### DATA RECORDS
◇ ◇ ◇
(* ===== verification/SessionTalk.v ===== *)
(** * Sessions: conversations

    Two sessions are linked when their ratchets are in step, their post-quantum
    states in order, and their identities and versions match. What one of two
    linked sessions encrypts, the other decrypts, and they are linked again;
    the two sides of a handshake are linked; and all of this survives the
    store. *)

From Stdlib Require Import ZArith Lia.
From Stdlib Require Import Strings.Byte.
From stdpp Require Import base gmap strings list list_numbers vector sorting.
From S2P Require Import Prelude Crypto Keys X3dh Ratchet RatchetProofs RatchetTalk RatchetCodec SpqrUtil SpqrChain SpqrMlkem SpqrV1 SpqrV1Codec SpqrState SpqrV1Proofs SpqrStateProofs SpqrOrder Protowire Wire Store Session SessionProofs SessionSafety.
Import Crypto Keys Session.

Section talk.
Context {HP : Primitives} {HPL : PrimitiveLaws HP} {HM : MLKEM} {HML : MLKEMLaws HM} {HW : Protowire} {HWL : ProtowireLaws HW}.

(** The settings of the post-quantum state of a session. *)
Definition pq_params : bool -> SpqrChain.ChainParams := fun _ => SpqrChain.mkParams 0 0.
Definition pq_mins : bool -> Z := fun _ => Util.VersionDisabled.

Definition pq_linked (auth : bytes) (p : bool) (x y : option SpqrState.State) : Prop :=
  match x, y with
  | Some a, Some b => in_order auth pq_params pq_mins p a b
  | None, None => True
  | _, _ => False
  end.

Definition pq_spent (n : Z) (X : Session) : Prop := forall a, pqrState X = Some a -> spent n a.

(** Two sessions after at most [n] messages. *)
Record linked (auth : bytes) (p : bool) (n : Z) (X Y : Session) : Prop := {
  lk_ratchet : talk (ratchetState X) (ratchetState Y);
  lk_pqr : pq_linked auth p (pqrState X) (pqrState Y);
  lk_local : ik_PublicKey (localIdentity X) = ik_PublicKey (remoteIdentity Y);
  lk_remote : ik_PublicKey (remoteIdentity X) = ik_PublicKey (localIdentity Y);
  lk_spent : pq_spent n X /\ pq_spent n Y;
  lk_valid : IsValidPublicKey (ik_PublicKey (localIdentity X)) = true /\ IsValidPublicKey (ik_PublicKey (remoteIdentity X)) = true;
  lk_prev : previousStates X = [] /\ previousStates Y = [];
  lk_version : version X = version Y /\ Wire.CiphertextMessagePreKyberVersion <= version X <= Wire.CiphertextMessageCurrentVersion
}.

Definition pq_roomy (X : Session) : Prop := forall a, pqrState X = Some a -> roomy a.

Lemma pq_spent_roomy n X : n < 2 ^ 31 - 1 -> pq_spent n X -> pq_roomy X.
Proof. intros Hn Hs a Ha. by apply (spent_roomy n), Hs. Qed.

(** The header that the receiver of a message sees. *)
Definition header_of (msg : Wire.SignalMessage) : Ratchet.Header :=
  Ratchet.mkHeader (Wire.sm_senderRatchet msg) (Wire.sm_previousCounter msg) (Wire.sm_counter msg).

Lemma pq_settings auth : 0 < len auth < 2 ^ 32 -> settings auth pq_params pq_mins.
Proof. intros Ha. split; [done|]. split; [by intros []|]. by intros []. Qed.

Lemma linked_sym auth p n X Y : linked auth p n X Y -> linked auth (negb p) n Y X.
Proof.
  intros [H1 H2 H3 H4 [? ?] [? ?] [? ?] [Hv ?]]. split; [by apply talk_sym| |done|done|done|by rewrite <- H3, <- H4|done|rewrite <- Hv; done].
  destruct (pqrState X), (pqrState Y); try done. by apply in_order_sym.
Qed.

Lemma version_normal v :
  Wire.CiphertextMessagePreKyberVersion <= v <= Wire.CiphertextMessageCurrentVersion -> normalizeCiphertextVersion v = Some v.
Proof.
  intros Hv. unfold normalizeCiphertextVersion. rewrite Z.geb_leb, !(proj2 (Z.leb_le _ _)) by lia. done.
Qed.

(** The MAC covers the Curve25519 halves of the identities only. *)
Lemma VerifyMAC_public msg si si' ri ri' mk :
  ik_PublicKey si = ik_PublicKey si' -> ik_PublicKey ri = ik_PublicKey ri' -> Wire.VerifyMAC msg si ri mk = Wire.VerifyMAC msg si' ri' mk.
Proof. intros Hs Hr. unfold Wire.VerifyMAC, Wire.computeSignalMAC. by rewrite Hs, Hr. Qed.

(** The post-quantum half of a message. *)
Definition pq_send (X : Session) : ST tape (Session * bytes * bytes) :=
  match pqrState X with
  | None => mret (X, [], [])
  | Some p =>
      match SpqrState.Clone p with
      | None => st_err SpqrErrStateDecode
      | Some pqrNext => fun t =>
          let '((pqrNext, t), r) := SpqrState.Send (pqrNext, t) in
          (t, '(pqRatchet, salt) ← r; mret (set_pqrState (Some pqrNext) X, pqRatchet, salt))
      end
  end.
Lemma elem_of_active id u d :
  d ∈ dom (active_devices m id u) <-> exists rec, usr_devices u !! d = Some rec /\ dev_stale rec = false /\ is_local m id d = false.
Proof.
  unfold active_devices. rewrite elem_of_dom. unfold is_Some. setoid_rewrite map_lookup_filter_Some. split.
  - intros (rec & Hr & [H1%negb_true_iff H2%negb_true_iff]%andb_true_iff). eauto.
  - intros (rec & Hr & H1 & H2). exists rec. by rewrite H1, H2.
Qed.

Lemma live_stored id u : live id (stored_user u) = live id u.
Proof.
  unfold live. cbn [stored_user usr_stale]. f_equal. apply set_eq. intros d. rewrite !elem_of_active. cbn [stored_user usr_devices].
  setoid_rewrite lookup_fmap_Some. split.
  - intros (rec & (r0 & <- & Hr) & H1 & H2). eauto.
  - intros (rec & Hr & H1 & H2). exists (stored_device rec). eauto.
Qed.

Lemma abs_stored s : abs (stored_state s) = abs s.
Proof.
  apply map_eq. intros id. rewrite !abs_lookup. cbn. rewrite lookup_fmap. destruct (users s !! id); [|done]. cbn. by rewrite live_stored.
Qed.
End abstract.

(** ** The operations of the manager *)

Section manager.
Context {W} {I : IdentityKeyStore W} {S : SessionStore W} {R : SesameStore W}.
Context {L : SessionStoreLaws S} {LR : SesameStoreLaws R} {RL : RosterStoreLaws L LR}.
Context (m : Manager).

(** The store [w] holds the roster [s]. *)
Definition holds (w : W) (s : State) : Prop := loadState w = (w, Ok s) /\ state_wf s.
(** ** Properties *)

(** C6: a message to a user reaches the user's devices. When [Encrypt] of a
    conversation succeeds, its result has a ciphertext for exactly the devices
    that [NonStaleDevices] lists. For a device that we are in a conversation with
    and have no bundle for, whatever happened while the message was encrypted to
    the other devices, the ciphertext decrypts to the plaintext on that device,
    with its own conversation's [Decrypt]; and unless the store evicted our
    session meanwhile, the conversation with the device goes on. *)
Theorem sesame_delivers (P : Primitives) (K : KyberPrims) (X : XEdDSA) (M : MLKEM) (Pw : Protowire) W
    (I : IdentityKeyStore W) (PK : PreKeyStore W) (SP : SignedPreKeyStore W) (KP : KyberPreKeyStore W) (S : SessionStore W) (R : SesameStore W)
    (L : SessionStoreLaws S) (LR : SesameStoreLaws R) c userID plaintext bundles (w w' : W) t t' out :
  PrimitiveLaws P -> MLKEMLaws M -> ProtowireLaws Pw -> ProtocolStoreLaws I PK SP KP L ->
  Sesame.Encrypt c userID plaintext bundles (w, t) = ((w', t'), Ok out) ->
  (exists addrs, Sesame.NonStaleDevices (Sesame.manager c) userID w = (w, Ok addrs) /\ dom out = list_to_set addrs) /\
  forall auth p n w2 a2 a1 ct t2 t2' c2 now,
    (exists r1 r2, connection auth p n w a2 r1 w2 a1 r2) -> 0 <= n < 2 ^ 31 - 1 -> small w a2 -> small w2 a1 ->
    bundles !! a2 = None -> out !! a2 = Some ct -> fresh_turn w a2 w2 a1 ct t2 t2' -> Sesame.valid_address a1 = true ->
    exists w2' w2'' o, Session.Decrypt now a1 ct (w2, t2) = ((w2', t2'), Ok plaintext) /\
      Sesame.Decrypt c2 now a1 ct (w2, t2) = ((w2'', t2'), Ok (plaintext, o)) /\
      (sess_view w' a2 = None \/ exists r1' r2', connection auth p (n + 1) w' a2 r1' w2' a1 r2').
Proof.
  intros HP HM HPw HS E. split.
  - apply sesame_encrypt_inv in E as (addrs & needs & E1 & _ & _ & E). exists addrs. split; [done|].
    apply encrypt_devices_dom in E as ->. by rewrite dom_empty_L, union_empty_r_L.
  - intros auth p n w2 a2 a1 ct t2 t2' c2 now (r1 & r2 & Hc) Hn S1 S2 Hb Hout Hf Ha.
    destruct (connection_loaded _ _ _ _ _ _ _ _ _ Hc ltac:(lia) S1 S2) as (F1 & F2 & L1 & L2).
    destruct (sesame_delivers_ok auth p n c userID plaintext bundles w t w' t' out a2 r1 w2 a1 r2 ct t2 t2' now Hc Hn F1 F2 E Hb Hout) as (w2' & Ed & Hr).
    { intros msg Hm. by apply (Hf _ _ msg L1 L2). }
    destruct (sesame_decrypt_ok c2 now a1 ct w2 w2' t2 t2' plaintext Ha Ed) as (w2'' & o & Es). by exists w2', w2'', o.
Qed.

(** An example: the conversation of SessionConversation.v, its initiator with a
    roster. *)
Module SesameDemo.
Import Demo.
#[local] Existing Instance Toy.primitives.
#[local] Existing Instance Toy.kyber.
#[local] Existing Instance Toy.xeddsa.
#[local] Existing Instance ToyMlkem.mlkem.
#[local] Existing Instance ToyWire.wire.
#[local] Existing Instances ids sessions prekeys signed kybers sessions_laws MemoryStore.sesameStore.
(** What is published is served: the store holds the private halves of exactly
    the keys in the bundle. *)
Lemma bundle_published (P : Primitives) (K : KyberPrims) (X : XEdDSA) W
    (I : IdentityKeyStore W) (PK : PreKeyStore W) (SP : SignedPreKeyStore W) (KP : KyberPreKeyStore W) (L : KeyStoreLaws I PK SP KP)
    now dev id0 id1 id2 ik (w0 w1 w2 w3 : W) t0 t1 t2 t3 pre spk kpk :
  XEdDSALaws P X -> KyberLaws K ->
  ident_view w0 = Some ik -> key_pair_ok (ikp_PrivateKey ik) (ik_PublicKey (ikp_PublicKey ik)) ->
  IsValidPublicKey (ik_PublicKey (ikp_PublicKey ik)) = true -> id1 <> 0 -> id2 <> 0 ->
  GenerateAndStorePreKey now id0 (w0, t0) = ((w1, t1), Ok pre) ->
  GenerateAndStoreSignedPreKey now id1 (w1, t1) = ((w2, t2), Ok spk) ->
  GenerateAndStoreKyberPreKey now id2 (w2, t2) = ((w3, t3), Ok kpk) ->
  (forall kp, pk_KeyPair pre = Some kp \/ spk_KeyPair spk = Some kp -> IsValidPublicKey (PublicKey kp) = true) ->
  exists bundle w4,
    BuildPreKeyBundle dev (Some id0) id1 (Some id2) w3 = (w3, Ok bundle) /\ Validate bundle = Ok tt /\
    GetIdentityKeyPair w3 = (w3, Ok (Some ik)) /\ LoadSignedPreKey (Keys.SignedPreKeyID bundle) w3 = (w3, Ok (Some spk)) /\
    X3dh.serves (X3dh.mkResponder W ik spk Session.x3dh_store true) bundle w3 w4.
Proof.
  intros HX HK Hik Hok Hvik Hid1 Hid2 (E1 & A1 & B1 & C1 & D1 & F1)%GenerateAndStorePreKey_inv
    (ik1 & Hik1 & E2 & A2 & B2 & C2 & D2 & F2)%GenerateAndStoreSignedPreKey_inv
    (ik2 & Hik2 & E3 & A3 & B3 & C3 & D3 & F3)%GenerateAndStoreKyberPreKey_inv Hvalid.
  assert (ik1 = ik) as -> by congruence. assert (ik2 = ik) as -> by congruence.
  destruct (fresh_bundle_ok (reg_view w3) dev now now now id0 id1 id2 ik pre spk kpk t0 t1 t1 t2 t2 t3 Hok E1 E2 E3 Hid1 Hid2 Hvik Hvalid)
    as (b & kp & skp & kkp & Hkp & Hskp & Hkkp & Hb & Hnew & Hval).
  assert (pre_view w3 id0 = Some pre) as Hpre by (rewrite C3, C2, F1, decide_True; done).
  assert (signed_view w3 id1 = Some spk) as Hsigned by (rewrite D3, F2, decide_True; done).
  assert (kyber_view w3 id2 = Some kpk) as Hkyber by (rewrite F3, decide_True; done).
  destruct (pre_remove id0 w3) as (w4 & Hrm & _ & _ & Hky & _). exists b, w4. split_and!; [|done| | |].
  - rewrite BuildPreKeyBundle_eq. unfold bundle_result_of. cbn [mbind option_bind]. rewrite Hpre, Hsigned, Hkyber, A3, A2, A1, Hik, Hnew.
    cbn [mbind res_bind]. by rewrite Hval.
  - rewrite ident_load. congruence.
  - rewrite signed_load, Hb. cbn [Keys.SignedPreKeyID]. by rewrite Hsigned.
  - destruct (GenerateSignedPreKey_ok _ _ _ _ _ _ E2) as (skp' & ? & Hsid & Hskp' & Hspub & _).
    assert (skp' = skp) as -> by congruence. rewrite Hb. split; cbn.
    + done.
    + done.
    + by exists skp.
    + exists pre, kp. split_and!; [by rewrite pre_load, Hpre|done|done| |done].
      unfold GeneratePreKey in E1. inv_ok E1. injection E1 as _ <-. cbn in Hkp. injection Hkp as <-. by eapply GenerateKeyPair_ok.
    + split; [done|]. unfold GenerateKyberPreKey in E3. inv_ok E3. injection E3 as _ <-. cbn in Hkkp. injection Hkkp as <-.
      eexists _, _, _, _. split_and!; [by rewrite kyber_load, Hky, Hkyber|done|done|exact Hok0].
Qed.

(** C5: from generating keys to the first message. If a one-time pre-key, a signed
    pre-key and a Kyber pre-key are generated and stored, then [BuildPreKeyBundle]
    with their numbers returns a bundle, which passes [Validate]; and whatever
    someone who opens a session from this bundle encrypts first, the owner of the
    store decrypts, and the two are in a conversation. The owner has no session
    with the sender, trusts its identity, can save it, and its signed pre-key has
    not expired; the ratchet key it draws is one the sender has not seen. *)
Theorem published_bundle_delivers (P : Primitives) (K : KyberPrims) (X : XEdDSA) (M : MLKEM) (Pw : Protowire) W
    (I : IdentityKeyStore W) (PK : PreKeyStore W) (SP : SignedPreKeyStore W) (KP : KyberPreKeyStore W) (S : SessionStore W)
    (LK : KeyStoreLaws I PK SP KP) (L : SessionStoreLaws S)
    made dev id0 id1 id2 ikB (w0 w1 w2 wB : W) t0 t1 t2 t3 pre spk kpk :
  PrimitiveLaws P -> KyberLaws K -> XEdDSALaws P X -> MLKEMLaws M -> ProtowireLaws Pw -> ProtocolStoreLaws I PK SP KP L ->
  ident_view w0 = Some ikB -> key_pair_ok (ikp_PrivateKey ikB) (ik_PublicKey (ikp_PublicKey ikB)) ->
  IsValidPublicKey (ik_PublicKey (ikp_PublicKey ikB)) = true -> id1 <> 0 -> id2 <> 0 ->
  GenerateAndStorePreKey made id0 (w0, t0) = ((w1, t1), Ok pre) ->
  GenerateAndStoreSignedPreKey made id1 (w1, t1) = ((w2, t2), Ok spk) ->
  GenerateAndStoreKyberPreKey made id2 (w2, t2) = ((wB, t3), Ok kpk) ->
  (forall kp, pk_KeyPair pre = Some kp \/ spk_KeyPair spk = Some kp -> IsValidPublicKey (PublicKey kp) = true) ->
  exists bundle, BuildPreKeyBundle dev (Some id0) id1 (Some id2) wB = (wB, Ok bundle) /\ Validate bundle = Ok tt /\
    forall alice bob wA tA wA' tA' ik ra A eph a plaintext c now tB tB',
      opening wA tA bob bundle ik ra A eph a ->
      Session.EncryptWithPreKeyBundle bob bundle plaintext (wA, tA) = ((wA', tA'), Ok c) ->
      let k := Wire.wire_identity (ikp_PublicKey ik) in
      sess_view wB alice = None -> IsTrustedIdentity alice (Some k) DirectionReceiving wB = true ->
      SignedPreKeyExpired (Some spk) now wB = false -> (forall w, exists w', SaveIdentity alice (Some k) w = (w', Ok tt)) ->
      (exists b z, GenerateKeyPair tB = (tB', Ok b) /\ DH (PrivateKey b) (PublicKey a) = Ok z /\ valid_pair b /\ PublicKey b ∉ Ratchet.SeenDH A) ->
      exists wB' r1 r2, Session.Decrypt now alice c (wB, tB) = ((wB', tB'), Ok plaintext) /\
        connection (pq_auth ra) true 1 wA' bob r1 wB' alice r2.
Proof.
  intros HP HK HX HM HPw HS Hik Hok Hv H1 H2 E1 E2 E3 Hkeys.
  destruct (bundle_published P K X W I PK SP KP LK made dev id0 id1 id2 ikB w0 w1 w2 wB t0 t1 t2 t3 pre spk kpk
    HX HK Hik Hok Hv H1 H2 E1 E2 E3 Hkeys) as (bundle & w4 & Hb & Hval & Hid & Hsigned & Hserves).
  exists bundle. split; [done|]. split; [done|].
  intros alice bob wA tA wA' tA' ik ra A eph a plaintext c now tB tB' Hop He k Hfresh Htrust Hexp Hsave Hratchet.
  apply (start_ok wA tA wA' tA' wB tB tB' now alice bob bundle ik ra A eph a plaintext c Hop He). split; [done|done| |done].
  destruct (Hsave w4) as [w5 Hw5]. by exists ikB, spk, w4, w5.
Qed.

(** An example: a fresh memory store publishes, and someone writes. *)
Module PublishDemo.
Import Demo.
#[local] Existing Instance Toy.primitives.
#[local] Existing Instance Toy.kyber.
#[local] Existing Instance Toy.xeddsa.
#[local] Existing Instance ToyMlkem.mlkem.
#[local] Existing Instance ToyWire.wire.
#[local] Existing Instances ids sessions prekeys signed kybers sessions_laws.

Definition ikB : IdentityKeyPair := X3dh.demo_identity 40.
Definition w0 : MemoryStore.Store := MemoryStore.NewStore (Some ikB) 12.
Definition run1 := GenerateAndStorePreKey 1 4 (w0, z2b <$> seqZ 0 400).
Definition run2 := GenerateAndStoreSignedPreKey 1 9 (fst run1).
Definition run3 := GenerateAndStoreKyberPreKey 1 5 (fst run2).
Definition pre : PreKey := get_ok (Keys.mkPreKey 0 None 0) (snd run1).
Definition spk : SignedPreKey := get_ok (mkSignedPreKey 0 None [] 0) (snd run2).
Definition kpk : KyberPreKey := get_ok (mkKyberPreKey 0 None [] 0) (snd run3).
Definition wB : MemoryStore.Store := fst (fst run3).
Definition run4 := BuildPreKeyBundle 1 (Some 4) 9 (Some 5) wB.
Definition bundle : PreKeyBundle := get_ok Demo.bundle (snd run4).
Definition x3dh_run := X3dh.ProcessPreKeyBundle (X3dh.NewInitiator (X3dh.demo_identity 7)) bundle tA.
Definition ra : X3dh.Result := get_ok no_result (snd x3dh_run).
Definition init_run := Ratchet.InitializeState ra true (fst x3dh_run).
Definition A : Ratchet.State := get_ok (Ratchet.empty_state zero32) (snd init_run).
Definition eph : KeyPair := default (toy_pair 0) (X3dh.LocalEphemeral ra).
Definition a : KeyPair := default (toy_pair 0) (Ratchet.DHs A).
Definition start_run := Session.EncryptWithPreKeyBundle bob bundle (str "hello") (wA, tA).
Definition c : bytes := get_ok [] (snd start_run).

#[local] Strategy expand [run1 run2 run3 run4 pre spk kpk bundle x3dh_run ra init_run A start_run c].

Lemma ran1 : GenerateAndStorePreKey 1 4 (w0, z2b <$> seqZ 0 400) = ((fst (fst run1), snd (fst run1)), Ok pre).
Proof. exact (triple_ok _ run1 (eq_refl true <: is_ok (snd run1) = true)). Qed.
Lemma ran2 : GenerateAndStoreSignedPreKey 1 9 (fst (fst run1), snd (fst run1)) = ((fst (fst run2), snd (fst run2)), Ok spk).
Proof. rewrite <- surjective_pairing. exact (triple_ok _ run2 (eq_refl true <: is_ok (snd run2) = true)). Qed.
Lemma ran3 : GenerateAndStoreKyberPreKey 1 5 (fst (fst run2), snd (fst run2)) = ((wB, snd (fst run3)), Ok kpk).
Proof. rewrite <- surjective_pairing. exact (triple_ok _ run3 (eq_refl true <: is_ok (snd run3) = true)). Qed.
Lemma ran4 : snd (BuildPreKeyBundle 1 (Some 4) 9 (Some 5) wB) = Ok bundle.
Proof. exact (ok_get Demo.bundle (snd run4) (eq_refl true <: is_ok (snd run4) = true)). Qed.
Lemma valid_pairs kp : pk_KeyPair pre = Some kp \/ spk_KeyPair spk = Some kp -> IsValidPublicKey (PublicKey kp) = true.
Proof.
  assert ((IsValidPublicKey ∘ PublicKey <$> pk_KeyPair pre) = Some true) as E1 by (vm_compute; reflexivity).
  assert ((IsValidPublicKey ∘ PublicKey <$> spk_KeyPair spk) = Some true) as E2 by (vm_compute; reflexivity).
  intros [E|E]; [rewrite E in E1; by injection E1|rewrite E in E2; by injection E2].
Qed.

Lemma publish_x3dh_ok : exists t1 t2, X3dh.ProcessPreKeyBundle (X3dh.NewInitiator (X3dh.demo_identity 7)) bundle tA = (t1, Ok ra) /\
  Ratchet.InitializeState ra true t1 = (t2, Ok A).
Proof.
  exists (fst x3dh_run), (fst init_run). split.
  - exact (run_get_ok no_result x3dh_run (eq_refl true <: is_ok (snd x3dh_run) = true)).
  - exact (run_get_ok _ init_run (eq_refl true <: is_ok (snd init_run) = true)).
Qed.

Lemma publish_opens : opening wA tA bob bundle (X3dh.demo_identity 7) ra A eph a.
Proof.
  split.
  - done.
  - apply toy_pair_ok.
  - vm_compute. reflexivity.
  - exact publish_x3dh_ok.
  - split; vm_compute; reflexivity.
  - split; vm_compute; reflexivity.
  - right. intros E. apply (f_equal vec_to_list) in E. vm_compute in E. discriminate E.
  - assert (Keys.PreKeyID bundle = Some 4 /\ Keys.SignedPreKeyID bundle = 9 /\ Keys.KyberPreKeyID bundle = Some 5) as (-> & -> & ->) by (split_and!; vm_compute; reflexivity).
    do 3 eexists. split; [reflexivity|]. split; [reflexivity|]. split_and!; [done|done|by intros ? [= <-]|by intros ? [= <-]].
Qed.

Lemma publish_started : Session.EncryptWithPreKeyBundle bob bundle (str "hello") (wA, tA) = ((fst (fst start_run), snd (fst start_run)), Ok c).
Proof. exact (triple_ok [] start_run (eq_refl true <: is_ok (snd start_run) = true)). Qed.

Lemma saves k (w : MemoryStore.Store) : exists w', SaveIdentity alice (Some k) w = (w', Ok tt).
Proof. cbn. unfold MemoryStore.SaveIdentity. repeat case_match; eauto. Qed.

Lemma new_ratchet_key : exists b z, GenerateKeyPair tB = (fst (GenerateKeyPair tB), Ok b) /\ DH (PrivateKey b) (PublicKey a) = Ok z /\
  valid_pair b /\ PublicKey b ∉ Ratchet.SeenDH A.
Proof.
  exists new_pair. destruct (DH (PrivateKey new_pair) (PublicKey a)) as [z| |] eqn:E; [|by vm_compute in E..]. exists z. split_and!.
  - apply (run_get_ok (toy_pair 0)). vm_compute. reflexivity.
  - reflexivity.
  - vm_compute. reflexivity.
  - assert (bool_decide (PublicKey new_pair ∈ Ratchet.SeenDH A) = false) as Hn by (vm_compute; reflexivity).
    by apply bool_decide_eq_false in Hn.
Qed.
End PublishDemo.

Lemma published_bundle_delivers_witness :
  let P := Toy.primitives in let K := Toy.kyber in let X := Toy.xeddsa in let M := ToyMlkem.mlkem in let W := ToyWire.wire in
  let I := Demo.ids in let PK := Demo.prekeys in let SP := Demo.signed in let KP := Demo.kybers in let S := Demo.sessions in
  snd (Session.Decrypt 1 Demo.alice PublishDemo.c (PublishDemo.wB, Demo.tB)) = Ok (str "hello").
Proof.
  intros P K X M W I PK SP KP S.
  destruct (published_bundle_delivers P K X M W _ I PK SP KP S MemoryStore.keyStore_laws Demo.sessions_laws 1 1 4 9 5 PublishDemo.ikB
    PublishDemo.w0 (fst (fst PublishDemo.run1)) (fst (fst PublishDemo.run2)) PublishDemo.wB
    (z2b <$> seqZ 0 400) (snd (fst PublishDemo.run1)) (snd (fst PublishDemo.run2)) (snd (fst PublishDemo.run3))
    PublishDemo.pre PublishDemo.spk PublishDemo.kpk) as (b & H1 & _ & H2).
  - exact Toy.laws.
  - exact Toy.kyber_laws.
  - exact Toy.xeddsa_laws.
  - exact ToyMlkem.laws.
  - exact ToyWire.laws.
  - exact Demo.store_laws.
  - reflexivity.
  - apply toy_pair_ok.
  - vm_compute. reflexivity.
  - lia.
  - lia.
  - exact PublishDemo.ran1.
  - exact PublishDemo.ran2.
  - exact PublishDemo.ran3.
  - exact PublishDemo.valid_pairs.
  - pose proof (Ok_inj _ _ (eq_trans (eq_sym (f_equal snd H1)) PublishDemo.ran4)) as Eb.
    rewrite Eb in H2.
    destruct (H2 Demo.alice Demo.bob Demo.wA Demo.tA _ _ _ _ _ _ _ (str "hello") PublishDemo.c 1 Demo.tB (fst (GenerateKeyPair Demo.tB))
      PublishDemo.publish_opens PublishDemo.publish_started) as (wB' & r1 & r2 & E & _).
    + vm_compute. reflexivity.
    + vm_compute. reflexivity.
    + vm_compute. reflexivity.
    + exact (PublishDemo.saves _).
    + exact PublishDemo.new_ratchet_key.
    + rewrite E. reflexivity.
Defined.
◇ ◇ ◇
Print exactly the lines above from the one with "let k := Wire.wire_identity" to the one with "Definition run3 := GenerateAndStoreKyberPreKey", including both.

      let k := Wire.wire_identity (ikp_PublicKey ik) in
      sess_view wB alice = None -> IsTrustedIdentity alice (Some k) DirectionReceiving wB = true ->
      SignedPreKeyExpired (Some spk) now wB = false -> (forall w, exists w', SaveIdentity alice (Some k) w = (w', Ok tt)) ->
      (exists b z, GenerateKeyPair tB = (tB', Ok b) /\ DH (PrivateKey b) (PublicKey a) = Ok z /\ valid_pair b /\ PublicKey b ∉ Ratchet.SeenDH A) ->
      exists wB' r1 r2, Session.Decrypt now alice c (wB, tB) = ((wB', tB'), Ok plaintext) /\
        connection (pq_auth ra) true 1 wA' bob r1 wB' alice r2.
Proof.
  intros HP HK HX HM HPw HS Hik Hok Hv H1 H2 E1 E2 E3 Hkeys.
  destruct (bundle_published P K X W I PK SP KP LK made dev id0 id1 id2 ikB w0 w1 w2 wB t0 t1 t2 t3 pre spk kpk
    HX HK Hik Hok Hv H1 H2 E1 E2 E3 Hkeys) as (bundle & w4 & Hb & Hval & Hid & Hsigned & Hserves).
  exists bundle. split; [done|]. split; [done|].
  intros alice bob wA tA wA' tA' ik ra A eph a plaintext c now tB tB' Hop He k Hfresh Htrust Hexp Hsave Hratchet.
  apply (start_ok wA tA wA' tA' wB tB tB' now alice bob bundle ik ra A eph a plaintext c Hop He). split; [done|done| |done].
  destruct (Hsave w4) as [w5 Hw5]. by exists ikB, spk, w4, w5.
Qed.

(** An example: a fresh memory store publishes, and someone writes. *)
Module PublishDemo.
Import Demo.
#[local] Existing Instance Toy.primitives.
#[local] Existing Instance Toy.kyber.
#[local] Existing Instance Toy.xeddsa.
#[local] Existing Instance ToyMlkem.mlkem.
#[local] Existing Instance ToyWire.wire.
#[local] Existing Instances ids sessions prekeys signed kybers sessions_laws.

Definition ikB : IdentityKeyPair := X3dh.demo_identity 40.
Definition w0 : MemoryStore.Store := MemoryStore.NewStore (Some ikB) 12.
Definition run1 := GenerateAndStorePreKey 1 4 (w0, z2b <$> seqZ 0 400).
Definition run2 := GenerateAndStoreSignedPreKey 1 9 (fst run1).
Definition run3 := GenerateAndStoreKyberPreKey 1 5 (fst run2).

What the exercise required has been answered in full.